Я вышла на балкон, чтобы немного прийти в себя. На улице было холодно, воздух обжигал лицо, но это помогало держаться. Я смотрела на двор, на деревья, покрытые инеем, и думала: когда я успела стать такой слабой? Когда позволила ему так себя унизить?
Я вернулась в кухню, где сидела мама. Она посмотрела на меня и сразу поняла, что случилось.
— Это от него? — тихо спросила она.
Я кивнула, бросая конверт на стол.
— Хочет, чтобы я подписала. Или вернулась.
Мама нахмурилась, взяла мои руки в свои.
— Ань, ты не обязана принимать такие решения сразу. Подумай. Но знай, что мы с отцом всегда на твоей стороне.

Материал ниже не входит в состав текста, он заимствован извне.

Lemma Split_byte_trailing (c : ascii) (n : nat) (t : gostring) :
  (length t < n)%nat → last (strings.Split (t ++ [c]) [c]) = Some [].
Proof.
  revert t. induction n as [|n IH]; intros t Hl; [lia|].
  assert (strings.Index (t ++ [c]) [c] ≠ -1) as E.
  { intros E. apply Index_absent in E. apply (E (length t)).
    by rewrite drop_app_length. }
  pose proof (Index_found _ _ E) as Hf.
  pose proof (firstAt_bound _ _ _ Hf) as Hb. destruct Hf as (H0 & _ & _).
  rewrite Split_found by done.
  set (i := strings.Index (t ++ [c]) [c]) in *.
  assert (len (t ++ [c]) = len t + 1) as Hlen by (rewrite len_app; done).
  change (len [c]) with 1 in *.
  destruct (decide (i = len t)) as [Hi|Hi].
  - rewrite sliceFrom_ge by lia. by rewrite Split_nil.
  - assert (sliceFrom (t ++ [c]) (i + 1) = drop (Z.to_nat (i + 1)) t ++ [c]) as ->.
    { unfold sliceFrom. apply drop_app_le. unfold len in *. lia. }
    rewrite last_cons, IH; [done|].
    rewrite length_drop. unfold len in *. lia.
Qed.

(** X6. With the qualifier off and a one-byte separator, a line that
    ends with the separator has an empty last field. *)
Theorem splitWithQual_off_trailing_field (a : Align) (t qual : gostring) (c : ascii) :
  On (txtq a) = false →
  ∃ words, splitWithQual a (t ++ [c]) [c] qual = Some words
    ∧ last words = Some [].
Proof.
  intros Hoff. unfold splitWithQual. rewrite Hoff. cbn [negb].
  eexists. split; [done|]. apply (Split_byte_trailing c (S (length t))). lia.
Qed.

Lemma splitWithQual_off_trailing_field_witness :
  ∃ words, splitWithQual (NewAlign [] (str ",") qualOff) (str "a,b" ++ [","%char])
             [","%char] []
           = Some words
    ∧ last words = Some [].
Proof. apply splitWithQual_off_trailing_field. reflexivity. Defined.

(** ** The empty separator *)

Lemma scanLoop_empty_sep (a : Align) (input : list gostring) (counts : gmap Z Z)
    (acc : list gostring) (line : gostring) :
  sep a = [] → On (txtq a) = false → line ∈ input → line ≠ [] →
  scanLoop a input counts acc = None.
Proof.
  intros Hs Hoff Hin Hne. revert counts acc.
  induction input as [|l input IH]; intros counts acc.
  - by apply elem_of_nil in Hin.
  - cbn [scanLoop]. unfold measureLine. rewrite Hoff, Hs.
    destruct (decide (l = [])) as [->|Hl].
    + cbn [length measureLoop]. change (0 <? len []) with false.
      cbn [mbind option_bind]. apply IH.
      apply elem_of_cons in Hin as [->|Hin]; done.
    + by rewrite measureLoop_empty_sep.
Qed.

(** X8. With an empty separator and the qualifier off the measuring
    pass does not end as soon as one line is not empty: the cursor of
    [for start := 0; start < len(line);] never moves, whatever the
    number of iterations. *)
Theorem columnLength_empty_sep (a : Align) (line : gostring) :
  sep a = [] → On (txtq a) = false → line ∈ scanner a → line ≠ [] →
  columnLength a = None
  ∧ ∀ fuel columnNum counts,
      measureLoop fuel (fun s => fieldLen s (sep a)) line (sep a) 0 columnNum counts
      = None.
Proof.
  intros Hs Hoff Hin Hne. split.
  - unfold columnLength. by rewrite (scanLoop_empty_sep a _ _ _ line).
  - intros fuel columnNum counts. rewrite Hs. by apply measureLoop_empty_sep.
Qed.

Lemma columnLength_empty_sep_witness :
  columnLength (NewAlign [[]; str "ab"] [] qualOff) = None.
Proof.
  apply (columnLength_empty_sep (NewAlign [[]; str "ab"] [] qualOff) (str "ab")).
  - reflexivity.
  - reflexivity.
  - apply elem_of_cons. right. apply elem_of_cons. by left.
  - discriminate.
Defined.

(** ** Measuring, then padding *)

Lemma columnLength_upper (a a' : Align) (line : gostring) (words : list gostring)
    (c : nat) (w : gostring) :
  sep a ≠ [] → positiveWidths (columnCounts a) → columnLength a = Some a' →
  line ∈ scanner a →
  splitWithQual a line (sep a) (Qualifier (txtq a)) = Some words →
  words !! c = Some w →
  lines a' = scanner a ∧ len w <= mapGet (columnCounts a') (Z.of_nat c).
Proof.
  intros Hs Hp E Hin Ew El.
  destruct (scanLoop_spec a (scanner a) (columnCounts a) [] Hs Hp) as (cs & E' & _ & M).
  unfold columnLength in E. rewrite E' in E. cbn [mbind option_bind] in E.
  injection E as <-. cbn [lines columnCounts]. split; [done|].
  rewrite M, <- (widthAt_lookup _ _ _ El), <- (rowWidth_split a line words _ Hs Ew).
  pose proof (maxWidth_upper a (scanner a) line (Z.of_nat c) Hin). lia.
Qed.

(** X9. After the measuring pass of a fresh [Align] (non-empty
    separator) no field that [export] will split off a stored line is
    longer than the width recorded for its column, so the pad length
    [countPadding] gives it is never negative. *)
Theorem measured_padding_nonneg `{RuneWidth} (a a' : Align) (line : gostring)
    (words : list gostring) (c : nat) (w : gostring) :
  sep a ≠ [] → columnCounts a = ∅ → columnLength a = Some a' →
  line ∈ lines a' →
  splitWithQual a' line (sep a') (Qualifier (txtq a')) = Some words →
  words !! c = Some w →
  len w <= mapGet (columnCounts a') (Z.of_nat c)
  ∧ 0 <= countPadding w (mapGet (columnCounts a') (Z.of_nat c)).
Proof.
  intros Hs Hempty E Hin Ew El.
  assert (positiveWidths (columnCounts a)) as Hp.
  { rewrite Hempty. intros k v. by rewrite lookup_empty. }
  assert (sep a' = sep a ∧ txtq a' = txtq a ∧ lines a' = scanner a) as (Es & Et & Eln).
  { unfold columnLength in E. destruct (scanLoop_spec a (scanner a) (columnCounts a) []
      Hs Hp) as (cs & E' & _ & _). rewrite E' in E. cbn [mbind option_bind] in E.
    by injection E as <-. }
  assert (splitWithQual a line (sep a) (Qualifier (txtq a)) = Some words) as Ew'.
  { rewrite <- Ew, Es, Et. unfold splitWithQual. by rewrite Et. }
  rewrite Eln in Hin.
  destruct (columnLength_upper a a' line words c w Hs Hp E Hin Ew' El) as [_ Hle].
  split; [done|]. rewrite countPadding_eq. lia.
Qed.

Lemma measured_padding_nonneg_witness :
  len (str "bb") <= mapGet {[ 0 := 3; 1 := 2 ]} 1
  ∧ 0 <= @countPadding tableStringWidth (str "bb") (mapGet {[ 0 := 3; 1 := 2 ]} 1).
Proof.
  set (a := NewAlign [str "a,bb"; str "ccc"] (str ",") qualOff).
  set (a' := {| scanner := []; writer := []; sep := str ","; sepOut := str ",";
                columnCounts := {[ 0 := 3; 1 := 2 ]}; txtq := qualOff;
                padOpts := {| justification := JustifyLeft; ColumnOverride := ∅;
                              Pad := 1 |};
                filter := []; lines := [str "a,bb"; str "ccc"]; padder := [] |}).
  assert (sep a ≠ []) as H1 by discriminate.
  assert (columnCounts a = ∅) as H2 by reflexivity.
  assert (columnLength a = Some a') as H3 by (vm_compute; reflexivity).
  assert (str "a,bb" ∈ lines a') as H4 by (apply elem_of_cons; by left).
  assert (splitWithQual a' (str "a,bb") (sep a') (Qualifier (txtq a'))
          = Some [str "a"; str "bb"]) as H5 by reflexivity.
  assert ([str "a"; str "bb"] !! 1%nat = Some (str "bb")) as H6 by reflexivity.
  exact (@measured_padding_nonneg tableStringWidth a a' (str "a,bb")
           [str "a"; str "bb"] 1%nat (str "bb") H1 H2 H3 H4 H5 H6).
Defined.

Lemma len_replicate (n : Z) (c : ascii) : len (replicate (Z.to_nat n) c) = Z.max 0 n.
Proof. unfold len. rewrite length_replicate. lia. Qed.

Lemma applyPadding_body_len (padder original surroundingPad : gostring)
    (columnNum padLength : Z) (just : Justification) :
  just = JustifyLeft ∨ just = JustifyRight ∨ just = JustifyCenter →
  len (applyPadding padder original surroundingPad columnNum padLength just)
  = len padder + len (if columnNum >? 0 then surroundingPad else [])
    + len original + Z.max 0 padLength + len surroundingPad.
Proof.
  intros Hj. unfold applyPadding.
  rewrite applyPadding_lead, applyPadding_trail. unfold fillWithPadding.
  destruct Hj as [->|[->| ->]];
    cbn [JustifyCenter JustifyLeft JustifyRight Z.eqb Pos.eqb].
  - rewrite !len_app, len_replicate. lia.
  - rewrite !len_app, len_replicate. lia.
  - destruct (Z.gtb_spec padLength 2) as [Hgt|Hle].
    + rewrite !len_app, !len_replicate.
      pose proof (Z.quot_pos padLength 2 ltac:(lia) ltac:(lia)).
      pose proof (Z.quot_le_upper_bound padLength 2 padLength ltac:(lia) ltac:(lia)).
      lia.
    + rewrite !len_app, len_replicate. lia.
Qed.

(** X10. The number of bytes a field is rendered in. Under Left,
    Right or Center justification the buffer grows by the leading
    surrounding pad (from the second column on), the field, the fill
    ([padLength] bytes, none when it is negative) and the trailing
    surrounding pad. *)
Theorem applyPadding_len (padder original surroundingPad : gostring)
    (columnNum padLength : Z) (just : Justification) :
  just = JustifyLeft ∨ just = JustifyRight ∨ just = JustifyCenter →
  len (applyPadding padder original surroundingPad columnNum padLength just)
  = len padder + (if columnNum >? 0 then len surroundingPad else 0)
    + len original + Z.max 0 padLength + len surroundingPad.
Proof.
  intros Hj. rewrite applyPadding_body_len by done.
  destruct (columnNum >? 0); [done|]. change (len []) with 0. lia.
Qed.

Lemma applyPadding_len_witness :
  len (applyPadding [] (str "ab") (str " ") 1 5 JustifyCenter) = 0 + 1 + 2 + 5 + 1.
Proof.
  apply (applyPadding_len [] (str "ab") (str " ") 1 5 JustifyCenter).
  right. right. reflexivity.
Defined.



(** X12. A justification that is none of the three constants (the
    zero value of [PaddingOpts.Justification], say) matches no case of
    the switch: the field itself is not written, only the surrounding
    pads are. *)
Theorem applyPadding_unknown_justification (padder original surroundingPad : gostring)
    (columnNum padLength : Z) (just : Justification) :
  just ≠ JustifyLeft → just ≠ JustifyRight → just ≠ JustifyCenter →
  applyPadding padder original surroundingPad columnNum padLength just
  = padder ++ (if columnNum >? 0 then surroundingPad else []) ++ surroundingPad.
Proof.
  intros HL HR HC. unfold applyPadding.
  rewrite applyPadding_lead, applyPadding_trail.
  rewrite (proj2 (Z.eqb_neq just JustifyLeft)) by done.
  rewrite (proj2 (Z.eqb_neq just JustifyRight)) by done.
  rewrite (proj2 (Z.eqb_neq just JustifyCenter)) by done.
  by rewrite <- app_assoc.
Qed.

Lemma applyPadding_unknown_justification_witness :
  applyPadding [] (str "text") (str " ") 1 3 0 = str "  ".
Proof.
  apply (applyPadding_unknown_justification [] (str "text") (str " ") 1 3 0);
    discriminate.
Defined.

Lemma padLoop_replicate (n : nat) (sb : gostring) :
  padLoop n sb = sb ++ replicate n padchar.
Proof.
  revert sb. induction n as [|n IH]; intros sb; cbn [padLoop replicate].
  - by rewrite app_nil_r.
  - rewrite IH. by rewrite <- app_assoc.
Qed.

(** X13. [leadingPad] and [trailingPad] append [padLen] pad characters
    to the builder, none for a negative [padLen]: both do to a
    builder what [fillWithPadding] does to the padder. *)
Theorem leadingPad_trailingPad (sb : gostring) (padLen : Z) :
  leadingPad sb padLen = sb ++ replicate (Z.to_nat padLen) padchar
  ∧ trailingPad sb padLen = leadingPad sb padLen
  ∧ leadingPad sb padLen = fillWithPadding sb padLen
  ∧ len (leadingPad sb padLen) = len sb + Z.max 0 padLen.
Proof.
  unfold leadingPad, trailingPad, fillWithPadding. rewrite padLoop_replicate.
  repeat split. rewrite len_app, len_replicate. done.
Qed.

(** ** The width table as a function of the input *)

Lemma positiveWidths_ext (m1 m2 : gmap Z Z) :
  positiveWidths m1 → positiveWidths m2 →
  (∀ k, mapGet m1 k = mapGet m2 k) → m1 = m2.
Proof.
  intros P1 P2 Hget. apply map_eq. intros k. specialize (Hget k).
  unfold mapGet in Hget.
  destruct (m1 !! k) as [v1|] eqn:E1; destruct (m2 !! k) as [v2|] eqn:E2;
    simpl in Hget; try done.
  - by subst.
  - specialize (P1 _ _ E1). lia.
  - specialize (P2 _ _ E2). lia.
Qed.

Lemma widthsOf_spec (input : list gostring) (sep : gostring) (qu : TextQualifier) :
  sep ≠ [] →
  ∃ cs, widthsOf input sep qu = Some cs ∧ positiveWidths cs
    ∧ ∀ k, mapGet cs k = maxWidth (NewAlign [] sep qu) input k.
Proof.
  intros Hs.
  destruct (scanLoop_spec (NewAlign input sep qu) input ∅ [] Hs) as (cs & E & P & M).
  { intros k v. by rewrite lookup_empty. }
  exists cs. split; [|split; [done|]].
  - unfold widthsOf, columnLength. cbn [scanner columnCounts NewAlign].
    rewrite E. done.
  - intros k. rewrite M. unfold mapGet at 1. rewrite lookup_empty. cbn [default].
    pose proof (maxWidth_nonneg (NewAlign input sep qu) input k).
    change (maxWidth (NewAlign [] sep qu) input k)
      with (maxWidth (NewAlign input sep qu) input k). lia.
Qed.

Lemma maxWidth_perm (a : Align) (l1 l2 : list gostring) (k : Z) :
  l1 ≡ₚ l2 → maxWidth a l1 k = maxWidth a l2 k.
Proof.
  unfold maxWidth. induction 1 as [|x l l' _ IH|x y l|l l' l'' _ IH1 _ IH2];
    cbn [fmap list_fmap foldr]; [done | by rewrite IH | lia | congruence].
Qed.

Lemma maxWidth_app (a : Align) (l1 l2 : list gostring) (k : Z) :
  maxWidth a (l1 ++ l2) k = Z.max (maxWidth a l1 k) (maxWidth a l2 k).
Proof.
  pose proof (maxWidth_nonneg a l2 k) as H2. unfold maxWidth in *.
  induction l1 as [|x l1 IH]; cbn [app fmap list_fmap foldr]; [lia|].
  rewrite IH. lia.
Qed.

(** X14. The width table does not depend on the order of the lines:
    two inputs that are permutations of each other are measured to
    the same table. *)
Theorem widthsOf_permutation (input input' : list gostring) (sep : gostring)
    (qu : TextQualifier) :
  sep ≠ [] → input ≡ₚ input' →
  widthsOf input sep qu = widthsOf input' sep qu
  ∧ is_Some (widthsOf input sep qu).
Proof.
  intros Hs Hperm.
  destruct (widthsOf_spec input sep qu Hs) as (c1 & E1 & P1 & M1).
  destruct (widthsOf_spec input' sep qu Hs) as (c2 & E2 & P2 & M2).
  rewrite E1, E2. split; [|done]. f_equal.
  apply positiveWidths_ext; [done | done |].
  intros k. rewrite M1, M2. by apply maxWidth_perm.
Qed.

Что бы ты ни выбрала.
Я сжала её руки, почувствовав, как слёзы снова подкатывают. Но теперь это были слёзы не только боли, но и какой-то странной, новой силы.
Я посмотрела на конверт и поняла: я больше не позволю ему управлять моей жизнью.
Я долго думала. Два дня металась между гневом, болью и надеждой, что, может быть, всё это — какая-то ошибка. Но каждый час его молчания выжигал из меня веру в нашу семью. Каждый раз, когда Настя спрашивала про папу, я чувствовала, как что-то внутри меня ломается. Может, я действительно ошиблась? Может, мне нужно всё закончить?
Сегодня утром я села за стол, разложила документы и подписала их. Руки дрожали. Я смотрела на своё имя, выведенное на белой бумаге, и чувствовала, будто кто-то вырвал у меня часть души.
Но это было нужно. Ради меня. Ради Насти.